The painting flowed through me the same way as the memory.

Rio Grande Gorgeous, oil on linen, 14 x 18 inches






Sunday, May 30, 2010

Ghosts, Beauty, And Suicide

Yesterday I walked with a friend to a place where many suicides have occurred. It is near the rough and tumble old west town of Taos, at the foot of mountains where Taos Indians have lived in their pueblo village for many centuries, and close to where many people have sworn they have heard a mysterious sound called the Taos Hum, featured on the television program called Unsolved Mysteries.

We had to park our car and walk before setting foot on the Rio Grande Gorge Bridge, a fantastic metal span, 650 feet above the river below. Narrow walkways allow pedestrians access on either side of the two lane highway that crosses over the gorge. The day was bright and balmy, but steady strong gusts of wind buffeted us, and almost immediately my friend complained she was dizzy. In fact, it is easy to get vertigo so high in the air above ground, but the view is breathtaking and so spectacular that the draw is almost irresistible. Standing in the middle of the span, visitors can lean against a railing that is chest high, then gaze out and down to the wild, relentless river far below. To stand there in the proud and primitive setting is to be inches away from certain death. I felt something primeval and compelling about looking closely into such a grand abyss—as if in one second I could disappear forever by crossing the thinnest of lines.

It is said that a ghost inhabits the bridge and has caused people to jump. She appears as a young Hispanic woman wearing jeans and a white T-shirt who is visible one moment, then suddenly disappears. I cannot say that I believe in ghosts like that, but I do say that people carry ghosts inside themselves and that these “demons” can do harm and even drive a person to suicide.

What is true is that invisible vestiges of doubt or fear can be lodged in a human psyche, and whatever a person does to root out this “ghost” can fail, so it lingers as if in a haunted house.

I knew the last person to be confirmed as having committed suicide off the bridge. The last time I saw her was when she modeled for a drawing group on a summer evening, and afterward we talked outside under the moonlight. She seemed very animated and also to be slipping into darkness and then scrambling out again. Her boyfriend had left her; she was plagued with self-doubt and had money problems. Her intelligence was astute enough that she had written, produced, and then performed in many one-woman theatrical productions that had been favorably received, and gained reviews in the local newspaper. In her productions, she tried exorcising her ghosts by making light of her personal problems and how she felt that she did not fit in the world. Shortly after our meeting, I learned that her car had been found by the bridge, and she was missing. About a week later, her body was found, miles down stream, caught in brush and partly submerged in the river. Had the ghost spoken a spell in her ears? For some, the peace of death, and the urge to control the pain of life by a "final solution" ultimately gets the better hand.

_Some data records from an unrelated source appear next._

(* ===== verification/GoStrconv.v ===== *)
(** * Number texts: [strconv.ParseInt(s, 0, 64)] and [strconv.ParseFloat(s, 64)]

    The parser of conditions reads the text of a NUMBER token first as an integer in the
    base of its prefix, then as a float.  [None] stands for the error of an integer.  A
    float is the nearest float64 of the text, ties to even, which is what [strconv]
    documents. *)

From S2P Require Import Prelude FilterLex.
From Stdlib Require Import Ascii.
From Stdlib Require Export SpecFloat.

(** [lower] of [strconv/atoi.go] sets the letter-case bit. *)
Definition lower_bit (c : Z) : Z := Z.lor c 32.

Definition is_char (c x : Z) : bool := lower_bit c =? x.

(** ** Underscores between digits *)

Inductive saw : Set := SawBegin | SawDigit | SawUnderscore | SawOther.

Fixpoint underscore_loop (hex : bool) (seen : saw) (s : list Z) : bool :=
  match s with
  | [] => match seen with SawUnderscore => false | _ => true end
  | c :: s' =>
      if isDigit c || (hex && in_range (ch "a") (ch "f") (lower_bit c))
      then underscore_loop hex SawDigit s'
      else if c =? ch "_" then
        match seen with SawDigit => underscore_loop hex SawUnderscore s' | _ => false end
      else
        match seen with SawUnderscore => false | _ => underscore_loop hex SawOther s' end
  end.

Definition drop_sign (s : list Z) : bool * list Z :=
  match s with
  | c :: s' => if c =? ch "-" then (true, s') else if c =? ch "+" then (false, s') else (false, s)
  | [] => (false, s)
  end.

Definition underscoreOK (s : list Z) : bool :=
  let s := snd (drop_sign s) in
  match s with
  | z :: x :: s' =>
      if (z =? ch "0") && (is_char x (ch "b") || is_char x (ch "o") || is_char x (ch "x"))
      then underscore_loop (is_char x (ch "x")) SawDigit s'
      else underscore_loop false SawBegin s
  | _ => underscore_loop false SawBegin s
  end.

(** ** Integers *)

(** The value of a digit or letter. *)
Definition digit_of (c : Z) : option Z :=
  if isDigit c then Some (c - ch "0")
  else if in_range (ch "a") (ch "z") (lower_bit c) then Some (lower_bit c - ch "a" + 10)
  else None.

Fixpoint uint_loop (base : Z) (s : list Z) (n : Z) : option Z :=
  match s with
  | [] => Some n
  | c :: s' =>
      if c =? ch "_" then uint_loop base s' n
      else
        d ← digit_of c;
        if base <=? d then None
        else if 2 ^ 64 <=? n * base + d then None
        else uint_loop base s' (n * base + d)
  end.

(** The base of a prefix, and what follows it. *)
Definition base_prefix (s : list Z) : Z * list Z :=
  match s with
  | z :: s1 =>
      if z =? ch "0" then
        match s1 with
        | x :: ((_ :: _) as rest) =>
            if is_char x (ch "b") then (2, rest)
            else if is_char x (ch "o") then (8, rest)
            else if is_char x (ch "x") then (16, rest)
            else (8, s1)
        | _ => (8, s1)
        end
      else (10, s)
  | [] => (10, s)
  end.

Definition ParseUint0 (s : list Z) : option Z :=
  match s with
  | [] => None
  | _ =>
      let '(base, ds) := base_prefix s in
      n ← uint_loop base ds 0;
      if existsb (Z.eqb (ch "_")) s && negb (underscoreOK s) then None else Some n
  end.

Definition ParseInt0 (v : bytes) : option Z :=
  let s := map bz v in
  match s with
  | [] => None
  | _ =>
      let '(neg, us) := drop_sign s in
      un ← ParseUint0 us;
      if (negb neg && (2 ^ 63 <=? un)) || (neg && (2 ^ 63 <? un)) then None
      else Some (if neg then - un else un)
  end.

(** ** Floats *)

(** Digits and at most one point: the digits as a number, how many of them there are,
    how many follow the point, and the rest. *)
Fixpoint mantissa_loop (hex dot : bool) (s : list Z) (m : Z) (nd frac : nat) : Z * nat * nat * list Z :=
  match s with
  | [] => (m, nd, frac, s)
  | c :: s' =>
      let base := if hex then 16 else 10 in
      let digit d := mantissa_loop hex dot s' (m * base + d) (S nd) (if dot then S frac else frac) in
      if c =? ch "_" then mantissa_loop hex dot s' m nd frac
      else if c =? ch "." then if dot then (m, nd, frac, s) else mantissa_loop hex true s' m nd frac
      else if isDigit c then digit (c - ch "0")
      else if hex && in_range (ch "a") (ch "f") (lower_bit c) then digit (lower_bit c - ch "a" + 10)
      else (m, nd, frac, s)
  end.

(** Exponents from 10000 on take no further digits. *)
Fixpoint exponent_loop (s : list Z) (e : Z) : Z * list Z :=
  match s with
  | c :: s' =>
      if c =? ch "_" then exponent_loop s' e
      else if isDigit c then exponent_loop s' (if e <? 10000 then e * 10 + (c - ch "0") else e)
      else (e, s)
  | [] => (e, s)
  end.

Definition exponent (s : list Z) : option (Z * list Z) :=
  let '(neg, ds) := drop_sign s in
  match ds with
  | d :: _ =>
      if isDigit d then
        let '(e, rest) := exponent_loop ds 0 in Some (if neg then - e else e, rest)
      else None
  | [] => None
  end.

(** The float64 nearest to [m * 10 ^ e]. *)
Definition round_decimal (m e : Z) : spec_float :=
  match m with
  | Z.pos p =>
      if 0 <=? e then binary_normalize 53 1024 (m * 10 ^ e) 0 false
      else SFdiv 53 1024 (S754_finite false p 0) (S754_finite false (Z.to_pos (10 ^ (- e))) 0)
  | _ => S754_zero false
  end.

Definition round_binary (m e : Z) : spec_float := binary_normalize 53 1024 m e false.

(** [readFloat] and the conversion; [s] has no sign. *)
Definition readFloat (s : list Z) : option spec_float :=
  let hex := match s with
             | z :: x :: _ :: _ => (z =? ch "0") && is_char x (ch "x")
             | _ => false
             end in
  let '(m, nd, frac, rest) := mantissa_loop hex false (if hex then drop 2 s else s) 0 0 0 in
  if (nd =? 0)%nat then None
  else
    let fr := Z.of_nat frac in
    let value e := if hex then round_binary m (e - 4 * fr) else round_decimal m (e - fr) in
    match rest with
    | [] => if hex then None else Some (value 0)
    | c :: s' =>
        if is_char c (if hex then ch "p" else ch "e") then
          '(e, rest') ← exponent s';
          match rest' with [] => Some (value e) | _ => None end
        else None
    end.

Definition eq_fold (s : list Z) (t : string) : bool :=
  bool_decide (map lower_bit s = map bz (to_bytes t)).

(** [special]: infinities and not-a-number, in any letter case. *)
Definition special_float (neg signed : bool) (s : list Z) : option spec_float :=
  if eq_fold s "inf" || eq_fold s "infinity" then Some (S754_infinity neg)
  else if negb signed && eq_fold s "nan" then Some S754_nan
  else None.

(** The float, and whether there is no error: a text that is no number gives 0, and one
    beyond the largest float64 an infinity. *)
Definition ParseFloat (v : bytes) : spec_float * bool :=
  let s := map bz v in
  let '(neg, us) := drop_sign s in
  let signed (f : spec_float) := if (neg : bool) then SFopp f else f in
  match special_float neg (negb (bool_decide (us = s))) us with
  | Some f => (f, true)
  | None =>
      match readFloat us with
      | None => (S754_zero false, false)
      | Some f =>
          if existsb (Z.eqb (ch "_")) s && negb (underscoreOK s) then (S754_zero false, false)
          else (signed f, match f with S754_infinity _ => false | _ => true end)
      end
  end.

After my friend and I peered off the side of the bridge, we walked along the West Rim Trail amidst rugged, wide-open mesas and chiseled steep canyons.  The elevation along the river is 6,100 feet and rises 800 feet at the gorge rim. Along the way we often stopped to gaze from the mesa top above the river at stunning and breathtaking views of the Rio Grande Gorge and Sangre de Cristo Mountains. Not once did I see a ghost.